Photo of Senator Looney.

Senate President Pro Tempore

Martin M. Looney

Representing New Haven, Hamden & North Haven

Looney Submits Testimony Supporting Labor Committee Proposals


Today, Senate President Pro Tempore Martin M. Looney (D-New Haven) submitted testimony to the Labor and Public Employees Committee in support of SB 658 An Act Requiring Employers To Recall Laid-Off Workers In Order Of Seniority, SB 660 An Act Expanding Workers' Compensation Benefits For Mental Or Emotional Impairments Suffered By All Workers, SB 666 An Act Concerning Workers' Compensation Benefits For Certain Mental Or Emotional Impairments And Mental Health Care For Correctional Staff, Emergency Medical Staff And Dispatchers, and SB 668 An Act Concerning A Fair Work Week Schedule.

Below is the testimony from Senator Looney:

Good morning Senator Kushner, Representative Porter and members of the Labor and Public Employees Committee. I would like to express my support for SB 658 An Act Requiring Employers To Recall Laid-Off Workers In Order Of Seniority, SB 660 An Act Expanding Workers' Compensation Benefits For Mental Or Emotional Impairments Suffered By All Workers, SB 666 An Act Concerning Workers' Compensation Benefits For Certain Mental Or Emotional Impairments And Mental Health Care For Correctional Staff, Emergency Medical Staff And Dispatchers , And SB 668 An Act Concerning A Fair Work Week Schedule.

SB 658 would create protections for laid off workers by requiring that they be rehired in order of seniority. This will protect workers who have been laid off such that when they are called back, they will return to their former jobs at their former rate of pay and conditions of work. It would protect these employees from being forced to re-apply for their jobs as if they were new employees and being hired at a much lower rate of pay. This protection will be needed as our economy improves as we get COVID under control. The last year has been a long year for employees in our state as they have struggled with the economic hardship caused by the pandemic. We owe them a fair deal and a level playing field as they work to regain their former economic standing.

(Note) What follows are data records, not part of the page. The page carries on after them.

(** X2. Past warm-up the prior data and the window data are adjacent and
    disjoint: the window is the last [W] observations, the prior data the
    [min(P, n - W)] observations right before it, and together they are
    the tail of the history from index [max(0, n - P - W)]. *)
Theorem prior_then_window (W P : Z) (pos : option Z) (h : list R) :
  (0 < W)%Z -> (0 <= P)%Z -> (W <= Z.of_nat (length h))%Z ->
  let self := mk W P pos h in
  let n := Z.of_nat (length h) in
  _get_prior_data self ++ _get_window_data self
    = skipn (Z.to_nat (Z.max 0 (n - P - W))) h /\
  length (_get_window_data self) = Z.to_nat W /\
  length (_get_prior_data self) = Z.to_nat (Z.min P (n - W)).
Proof.
  intros HW HP Hn. cbv zeta.
  unfold _get_prior_data, _get_window_data, Py.slice, Py.clamp_index, Py.len.
  cbn [history prior_window window_size].
  set (n := Z.of_nat (length h)) in *.
  destruct (Z.ltb_spec (Z.max 0 (n - P - W)) 0); [lia |].
  destruct (Z.ltb_spec (n - W) 0); [lia |].
  destruct (Z.ltb_spec (- W) 0); [| lia].
  set (a := Z.to_nat (Z.max 0 (n - P - W))).
  set (b := Z.to_nat (n - W)).
  replace (Z.to_nat (Z.max 0 (Z.min n (Z.max 0 (n - P - W))))) with a by lia.
  replace (Z.to_nat (Z.max 0 (Z.min n (n - W))
                     - Z.max 0 (Z.min n (Z.max 0 (n - P - W)))))
    with (b - a)%nat by lia.
  replace (Z.to_nat (Z.max 0 (Z.min n (- W + n)))) with b by lia.
  replace (Z.to_nat (n - Z.max 0 (Z.min n (- W + n))))
    with (length h - b)%nat by lia.
  assert (Hab : (a <= b <= length h)%nat) by lia.
  rewrite (firstn_all2 (n := length h - b)) by (rewrite length_skipn; lia).
  repeat split.
  - replace b with ((b - a) + a)%nat at 2 by lia.
    rewrite <- skipn_skipn. apply firstn_skipn.
  - rewrite length_skipn. lia.
  - rewrite length_firstn, length_skipn. lia.
Qed.

Lemma prior_then_window_witness :
  _get_prior_data (mk 2 2 None [0; 1; 2; 3; 4])
  ++ _get_window_data (mk 2 2 None [0; 1; 2; 3; 4])
  = skipn (Z.to_nat (Z.max 0 (Z.of_nat 5 - 2 - 2))) [0; 1; 2; 3; 4].
Proof.
  apply (prior_then_window 2 2 None [0; 1; 2; 3; 4]); cbn; lia.
Defined.

(** The slices of [update_parameters] look at the tail of the history
    only. *)
Lemma prior_data_tail (W P : Z) (pos : option Z) (pre l : list R) :
  (0 < W)%Z -> (0 < P)%Z -> (P + W <= Z.of_nat (length l))%Z ->
  _get_prior_data (mk W P pos (pre ++ l)) = _get_prior_data (mk W P pos l).
Proof.
  intros HW HP Hn.
  unfold _get_prior_data, Py.slice, Py.clamp_index, Py.len.
  cbn [history prior_window window_size].
  rewrite length_app.
  set (m := length pre). set (n := length l) in *.
  destruct (Z.ltb_spec (Z.max 0 (Z.of_nat (m + n) - P - W)) 0); [lia |].
  destruct (Z.ltb_spec (Z.of_nat (m + n) - W) 0); [lia |].
  destruct (Z.ltb_spec (Z.max 0 (Z.of_nat n - P - W)) 0); [lia |].
  destruct (Z.ltb_spec (Z.of_nat n - W) 0); [lia |].
  match goal with
  | |- firstn ?k1 (skipn ?s1 _) = firstn ?k2 (skipn ?s2 _) =>
      replace k1 with k2 by lia;
      replace s1 with (m + s2)%nat by lia
  end.
  f_equal. rewrite skipn_app.
  rewrite skipn_all2 by (fold m; lia). cbn [app]. f_equal. fold m. lia.
Qed.

Lemma window_data_tail (W P : Z) (pos : option Z) (pre l : list R) :
  (0 < W)%Z -> (W <= Z.of_nat (length l))%Z ->
  _get_window_data (mk W P pos (pre ++ l))
  = _get_window_data (mk W P pos l).
Proof.
  intros HW Hn.
  unfold _get_window_data, Py.slice, Py.clamp_index.
  cbn [history window_size].
  rewrite length_app.
  set (m := length pre). set (n := length l) in *.
  destruct (Z.ltb_spec (- W) 0); [| lia].
  match goal with
  | |- firstn ?k1 (skipn ?s1 _) = firstn ?k2 (skipn ?s2 _) =>
      replace k1 with k2 by lia;
      replace s1 with (m + s2)%nat by lia
  end.
  f_equal. rewrite skipn_app.
  rewrite skipn_all2 by (fold m; lia). cbn [app]. f_equal. fold m. lia.
Qed.

(** X3. Past warm-up an estimate depends on the last [P + W] observations
    only: older observations, however many, do not change what
    [update_parameters] returns. *)
Theorem estimate_uses_last_observations
    (W P : Z) (pos : option Z) (pre h : list R) (x : R) :
  (0 < W)%Z -> (0 < P)%Z ->
  (P + W <= Z.of_nat (length (h ++ [x])))%Z ->
  (W + 2 <= Z.of_nat (length (h ++ [x])))%Z ->
  snd (update_parameters (mk W P pos (pre ++ h)) x)
  = snd (update_parameters (mk W P pos h) x).
Proof.
  intros HW HP HPW Hn. unfold update_parameters, Py.len.
  cbn [history prior_window window_size position].
  rewrite <- app_assoc.
  assert (Hlen : length (pre ++ h ++ [x])
                 = (length pre + length (h ++ [x]))%nat)
    by (now rewrite length_app).
  destruct (Z.ltb_spec (Z.of_nat (length (pre ++ h ++ [x]))) (W + 2));
    [lia |].
  destruct (Z.ltb_spec (Z.of_nat (length (h ++ [x]))) (W + 2)); [lia |].
  cbn [snd].
  rewrite (prior_data_tail W P pos pre (h ++ [x])) by lia.
  rewrite (window_data_tail W P pos pre (h ++ [x])) by lia.
  reflexivity.
Qed.

Lemma estimate_uses_last_observations_witness :
  snd (update_parameters (mk 2 2 None ([7; 8; 9] ++ [0; 1; 2])) 3)
  = snd (update_parameters (mk 2 2 None [0; 1; 2]) 3).
Proof.
  apply (estimate_uses_last_observations 2 2 None [7; 8; 9] [0; 1; 2] 3);
    cbn; lia.
Defined.

End EstimatorStream.

Lemma np_mean_fin (l : list R) : l <> [] -> NP.mean l = Fin (NP.rmean l).
Proof.
  intros Hne. unfold NP.mean, NP.rmean, NP.len. apply np_div_fin.
  destruct l; [contradiction |].
  apply Rgt_not_eq, lt_0_INR. cbn. lia.
Qed.

(* ================================================================== *)
(** * Further properties of the risk analyzer *)

Section QuantileBounds.

Lemma insert_In_inv (x y : R) (l : list R) :
  y = x \/ In y l -> In y (Series.insert x l).
Proof.
  induction l as [| z l IH]; cbn [Series.insert].
  - intros [-> | []]. now left.
  - destruct (Rleb x z).
    + intros [-> | H]; [now left | now right].
    + intros [-> | [<- | H]].
      * right. apply IH. now left.
      * now left.
      * right. apply IH. now right.
Qed.

Lemma sort_In (y : R) (l : list R) : In y (Series.sort l) <-> In y l.
Proof.
  induction l as [| x l IH]; [reflexivity |].
  unfold Series.sort in *. cbn [fold_right]. split.
  - intros H. destruct (insert_In _ _ _ H) as [-> | Hin];
      [now left | right; now apply IH].
  - intros [<- | H]; apply insert_In_inv; [now left | right; now apply IH].
Qed.

Lemma sorted_first_least (l : list R) (y : R) :
  In y l -> nth 0 (Series.sort l) 0 <= y.
Proof.
  intros Hin. apply sort_In in Hin.
  destruct (In_nth _ _ 0 Hin) as (j & Hj & <-).
  apply sorted_nth; [apply sort_sorted | lia].
Qed.

Lemma sorted_last_greatest (l : list R) (y : R) :
  In y l -> y <= nth (length l - 1) (Series.sort l) 0.
Proof.
  intros Hin. apply sort_In in Hin.
  destruct (In_nth _ _ 0 Hin) as (j & Hj & <-).
  apply sorted_nth; [apply sort_sorted |].
  rewrite sort_length in *. lia.
Qed.

Lemma sorted_nth_In (l : list R) (k : nat) :
  (k < length l)%nat -> In (nth k (Series.sort l) 0) l.
Proof.
  intros Hk. apply sort_In, nth_In. now rewrite sort_length.
Qed.

(** At level 0 the quantile is the least order statistic, at level 1 the
    greatest. *)
Lemma quantile_linear_0 (a : list R) :
  a <> [] -> Series.quantile_linear a 0 = nth 0 (Series.sort a) 0.
Proof.
  intros Hne.
  assert (Hlen : (0 < length a)%nat) by (destruct a; [contradiction | cbn; lia]).
  destruct (Nat.eq_dec (length a) 1) as [E1 | N1].
  - rewrite quantile_linear_top by (rewrite E1; cbn; lra).
    now rewrite E1.
  - assert (Hpos : 0 < INR (length a - 1)) by (apply lt_0_INR; lia).
    destruct (quantile_linear_inner a 0) as (k & Hk & Hh & ->); [lra |].
    assert (k = 0%nat).
    { assert (INR k < INR 1) by (cbn; lra). apply INR_lt in H. lia. }
    subst k. cbn [INR]. lra.
Qed.

Lemma quantile_linear_1 (a : list R) :
  Series.quantile_linear a 1 = nth (length a - 1) (Series.sort a) 0.
Proof. apply quantile_linear_top. lra. Qed.

(** [np.percentile] of a non-empty finite array at any valid level. *)
Lemma percentile_finite_closed (rs : list R) (c : R) :
  rs <> [] -> 0 <= c <= 1 ->
  Series.percentile (map Fin rs) (100 * (1 - c))
  = Ok (Fin (Series.quantile_linear rs (1 - c))).
Proof.
  intros Hne Hc. unfold Series.percentile. cbv zeta.
  replace (100 * (1 - c) / 100) with (1 - c) by lra.
  rewrite !Rleb_true by lra. cbn [andb].
  rewrite finite_values_map_Fin.
  destruct rs; [contradiction | reflexivity].
Qed.

Lemma percentile_out_of_range (a : list npfloat) (c : R) :
  c < 0 \/ 1 < c ->
  Series.percentile a (100 * (1 - c))
  = Raise (ValueError "Percentiles must be in the range [0, 100]").
Proof.
  intros Hc. unfold Series.percentile. cbv zeta.
  replace (100 * (1 - c) / 100) with (1 - c) by lra.
  destruct Hc.
  - rewrite (Rleb_false (1 - c) 1) by lra. now rewrite andb_false_r.
  - now rewrite (Rleb_false 0 (1 - c)) by lra.
Qed.

End QuantileBounds.

Section RiskMore.

Import StrategyRiskAnalyzer.

Variable norm_ppf : R -> npfloat.

Lemma historical_var_value (trades : list trade) (capital c : R) :
  trades <> [] -> capital <> 0 -> 0 <= c <= 1 ->
  compute_strategy_var norm_ppf (__init__ trades capital) "historical" c
  = Ok (Fin (Series.quantile_linear
               (map (fun t => profit t / capital) trades) (1 - c))).
Proof.
  intros Hne Hcap Hc.
  change (compute_strategy_var norm_ppf (__init__ trades capital)
            "historical" c)
    with (_historical_var (__init__ trades capital) c).
  unfold _historical_var. rewrite (init_returns trades capital Hne Hcap).
  cbn [getattr bind]. apply percentile_finite_closed; [| exact Hc].
  destruct trades; [contradiction | discriminate].
Qed.

Lemma historical_var_sample_bounds
    (trades : list trade) (capital c : R) :
  trades <> [] -> capital <> 0 -> 0 <= c <= 1 ->
  let self := __init__ trades capital in
  let sample := map (fun t => profit t / capital) trades in
  exists v lo hi : R,
    compute_strategy_var norm_ppf self "historical" c = Ok (Fin v) /\
    compute_strategy_var norm_ppf self "historical" 1 = Ok (Fin lo) /\
    compute_strategy_var norm_ppf self "historical" 0 = Ok (Fin hi) /\
    In lo sample /\ In hi sample /\
    Forall (fun r => lo <= r <= hi) sample /\
    lo <= v <= hi.
Proof.
  intros Hne Hcap Hc. cbv zeta.
  set (sample := map (fun t => profit t / capital) trades).
  assert (Hs : sample <> [])
    by (unfold sample; destruct trades; [contradiction | discriminate]).
  assert (Hlen : (0 < length sample)%nat)
    by (destruct sample; [contradiction | cbn; lia]).
  exists (Series.quantile_linear sample (1 - c)),
         (nth 0 (Series.sort sample) 0),
         (nth (length sample - 1) (Series.sort sample) 0).
  rewrite !historical_var_value by (try assumption; lra).
  fold sample.
  replace (1 - 1) with 0 by lra. replace (1 - 0) with 1 by lra.
  rewrite quantile_linear_0, quantile_linear_1 by exact Hs.
  repeat split.
  - apply sorted_nth_In. lia.
  - apply sorted_nth_In. lia.
  - apply Forall_forall. intros r Hr. split;
      [now apply sorted_first_least | now apply sorted_last_greatest].
  - rewrite <- (quantile_linear_0 sample Hs).
    apply quantile_linear_monotone; lra.
  - rewrite <- (quantile_linear_1 sample).
    apply quantile_linear_monotone; lra.
Qed.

In 1993, the General Assembly made a mistake; it changed the law and denied workers' compensation benefits to employees suffering from a mental or emotional impairment as a direct result of witnessing the death or maiming of another human being whose death or maiming was caused by an act of a person. In recent years medical science has made it increasingly clear that a mental health impairment is as disabling as a physical impairment. Today there is a far more sophisticated understanding of the causes and seriousness of mental and emotional impairments. It is time to correct that mistake and allow all workers who suffer a mental or emotional impairment in this way access to workers' compensation regardless of whether the employee suffered a physical injury. SB 660 would provide this protection for all employees and I believe that would be the best path forward. SB 666 would build on PA 19-17 and expand the categories of employees who could receive workers' compensation for this type of injury. I would, of course, support those efforts as well.

Since 1993 advances in neuroscience have demonstrated that the injuries caused by the trauma of witnessing a violent death or maiming are indeed real and when such injuries occur in connection with employment they should be compensable to the extent that the General Assembly provided coverage to first responders in PA 19-17 . The coverage in that Act limits benefits to 52 weeks after the diagnosis date. It also prohibits any of these benefits from being awarded beyond four years after the qualifying event that formed the basis for the PTSD and it prohibits an officer or firefighter who is receiving PTSD benefits from receiving workers’ compensation permanent partial disability benefits. The act further limits an officer’s or firefighter’s PTSD benefits by prohibiting them from exceeding the officer’s or firefighter’s average weekly wage when combined with his or her other benefits, including those received from contributory and noncontributory retirement systems, Social Security, and long-term or short-term disability plans.

The more limited legislation would not assist employees such as teachers and other employees who witness school shootings such as at Sandy Hook or co-workers at the Lottery Corporation or Hartford Distributors. None of these employees would have a compensable injury without a physical component. It is beyond time for a change to reflect current scientific understanding of the causes and effects of mental impairments.

SB 668 would require employers to provide employees with at least 24 hours' notice of their shifts. This would greatly improve the quality of life for shift workers who currently have little control over their own schedules and can be left in a nearly impossible scramble to make arrangements for child care and other matters. The bill will not prohibit employees from working if they receive less than 24 hours' notice of their shift, as long as they mutually agree to do so with their employer.

Thank you for hearing these bills that will protect Connecticut's workforce as the state recovers from the COVID pandemic.